»»
(* ===== verification/Float64.v ===== *)
(** * float64 arithmetic, as far as the sources use it

    A finite float64 is an integer times a power of two.  Every operation rounds the
    exact result to the nearest representable number, ties to even; the sources use
    it on decimal literals of JSON, on durations and for line numbers. *)
From S2P Require Import Prelude Sha256 GoLib Json.
Open Scope Z_scope.

(** [fl_mantissa * 2 ^ fl_exponent] *)
Record float64 : Type := MkFloat {
  fl_mantissa : Z;
  fl_exponent : Z
}.

(** The exact value as a numerator and a positive denominator. *)
Definition ratio (x : float64) : Z * Z :=
  if 0 <=? fl_exponent x then (fl_mantissa x * 2 ^ fl_exponent x, 1)
  else (fl_mantissa x, 2 ^ (- fl_exponent x)).

(** [n / d] to the nearest integer, ties to even, for [0 <= n] and [0 < d]. *)
Definition nearest_even (n d : Z) : Z :=
  let q := n / d in
  let r := n mod d in
  match 2 * r ?= d with
  | Lt => q
  | Gt => q + 1
  | Eq => if Z.even q then q else q + 1
  end.

Definition minExponent : Z := -1074.

(** The exponent of a result with a mantissa of 53 bits, or of the smallest one. *)
Definition target_exponent (n d : Z) : Z :=
  let e := Z.log2 n - Z.log2 d - 52 in
  let e' := if (if 0 <=? e then n <? d * 2 ^ (e + 52) else n * 2 ^ (- e) <? d * 2 ^ 52)
            then e - 1 else e in
  Z.max e' minExponent.

(** The float64 nearest to [n / d], [0 < d]; [None] on overflow. *)
Definition round_ratio (n d : Z) : option float64 :=
  let a := Z.abs n in
  if a =? 0 then Some (MkFloat 0 0)
  else
    let e := target_exponent a d in
    let m := if 0 <=? e then nearest_even a (d * 2 ^ e) else nearest_even (a * 2 ^ (- e)) d in
    if (0 <=? e) && (2 ^ 1024 <=? m * 2 ^ e) then None else Some (MkFloat (Z.sgn n * m) e).

Definition float_of_Z (n : Z) : option float64 := round_ratio n 1.

Definition float_mul (x y : float64) : option float64 :=
  let '(a, b) := ratio x in let '(c, d) := ratio y in round_ratio (a * c) (b * d).

(** For a positive divisor. *)
Definition float_div (x y : float64) : option float64 :=
  let '(a, b) := ratio x in let '(c, d) := ratio y in round_ratio (a * d) (b * c).

(** [strconv.ParseFloat] of a JSON number. *)
Definition float_of_text (text : list Z) : option float64 :=
  let '(i, f, e) := number_parts text in
  let m := digits_value (i ++ f) in
  let e := e - Z.of_nat (length f) in
  let s := match text with 45 :: _ => -1 | _ => 1 end in
  if 0 <=? e then round_ratio (s * m * 10 ^ e) 1 else round_ratio (s * m) (10 ^ (- e)).

(** ** Comparison and conversion *)

Definition float_eqb (x y : float64) : bool :=
  let '(a, b) := ratio x in let '(c, d) := ratio y in a * d =? c * b.
Definition float_ltb (x y : float64) : bool :=
  let '(a, b) := ratio x in let '(c, d) := ratio y in a * d <? c * b.

(** [int64(x)]: truncation; what is out of range becomes the least integer, as amd64
    does (the language leaves it to the implementation). *)
Definition int64_of (x : float64) : Z :=
  let '(a, b) := ratio x in
  let t := Z.quot a b in
  if (- 2 ^ 63 <=? t) && (t <? 2 ^ 63) then t else - 2 ^ 63.

(** [x == float64(int64(x))] *)
Definition is_int64 (x : float64) : bool :=
  match float_of_Z (int64_of x) with Some y => float_eqb x y | None => false end.

(** [fmt.Sprintf("%.0f", x)] *)
Definition format_whole (x : float64) : string :=
  let '(a, b) := ratio x in
  (if a <? 0 then "-" else "") +:+ pretty (nearest_even (Z.abs a) b).

(** ** Small integers are exact *)

Lemma nearest_even_one n : 0 <= n -> nearest_even n 1 = n.
Proof.
  intros Hn. unfold nearest_even. rewrite Z.mod_1_r, Z.div_1_r. done.
Qed.

Lemma target_exponent_integer n : 0 < n < 2 ^ 53 -> minExponent <= target_exponent n 1 <= 0.
Proof.
  intros Hn. unfold target_exponent. change (Z.log2 1) with 0. rewrite Z.sub_0_r.
  assert (Z.log2 n < 53) as Hl by (apply Z.log2_lt_pow2; lia). unfold minExponent.
  split; [lia|]. apply Z.max_lub; [|lia]. case_match; lia.
Qed.

(** Integers below [2^53] are represented exactly. *)
Lemma round_ratio_integer n :
  - 2 ^ 53 < n < 2 ^ 53 ->
  exists x, round_ratio n 1 = Some x /\ 0 < snd (ratio x) /\ fst (ratio x) = n * snd (ratio x).
Proof.
  intros Hn. unfold round_ratio. destruct (Z.abs n =? 0) eqn:H0.
  - apply Z.eqb_eq in H0. exists (MkFloat 0 0). cbn. split; [done|]. lia.
  - apply Z.eqb_neq in H0. destruct (target_exponent_integer (Z.abs n)) as [Hlo Hhi]; [lia|].
    set (e := target_exponent (Z.abs n) 1) in *.
    assert (Z.sgn n * Z.abs n = n) as Hs by (rewrite Z.mul_comm; apply Z.abs_sgn).
    destruct (0 <=? e) eqn:He.
    + apply Z.leb_le in He. assert (e = 0) as -> by lia. change (1 * 2 ^ 0) with 1.
      rewrite nearest_even_one by lia. exists (MkFloat n 0).
      rewrite (proj2 (Z.leb_gt _ _)) by lia. cbn [andb]. rewrite Hs. split; [done|]. cbn -[Z.mul]. lia.
    + apply Z.leb_gt in He. rewrite nearest_even_one by (apply Z.mul_nonneg_nonneg; lia). cbn [andb].
      exists (MkFloat (n * 2 ^ (- e)) e). rewrite Z.mul_assoc, Hs. split; [done|].
      unfold ratio. cbn [fl_mantissa fl_exponent]. rewrite (proj2 (Z.leb_gt _ _)) by lia.
      cbn [fst snd]. split; [|done]. apply Z.pow_pos_nonneg; lia.
Qed.

Lemma format_whole_integer x n :
  0 < snd (ratio x) -> fst (ratio x) = n * snd (ratio x) -> 0 <= n -> format_whole x = pretty n.
Proof.
  unfold format_whole. destruct (ratio x) as [a b]. cbn [fst snd]. intros Hb -> Hn.
  rewrite (proj2 (Z.ltb_ge _ _)) by (apply Z.mul_nonneg_nonneg; lia).
  rewrite Z.abs_eq by (apply Z.mul_nonneg_nonneg; lia). unfold nearest_even.
  rewrite Z.mod_mul, Z.div_mul by lia. by rewrite (proj2 (Z.compare_lt_iff (2 * 0) b)) by lia.
Qed.

Close Scope Z_scope.

Example float_tenth : float_of_text (bytes_of "0.1") = Some (MkFloat 7205759403792794 (-56)).
Proof. vm_compute. reflexivity. Qed.
Example float_large : format_whole (default (MkFloat 0 0) (float_of_text (bytes_of "9007199254740993"))) = "9007199254740992".
Proof. vm_compute. reflexivity. Qed.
««
### What you need to do
What lines in the data include the string "done"? Copy each one.

### Task output
  intros Hn. unfold nearest_even. rewrite Z.mod_1_r, Z.div_1_r. done.
  - apply Z.eqb_eq in H0. exists (MkFloat 0 0). cbn. split; [done|]. lia.
      rewrite (proj2 (Z.leb_gt _ _)) by lia. cbn [andb]. rewrite Hs. split; [done|]. cbn -[Z.mul]. lia.
      exists (MkFloat (n * 2 ^ (- e)) e). rewrite Z.mul_assoc, Hs. split; [done|].
      cbn [fst snd]. split; [|done]. apply Z.pow_pos_nonneg; lia.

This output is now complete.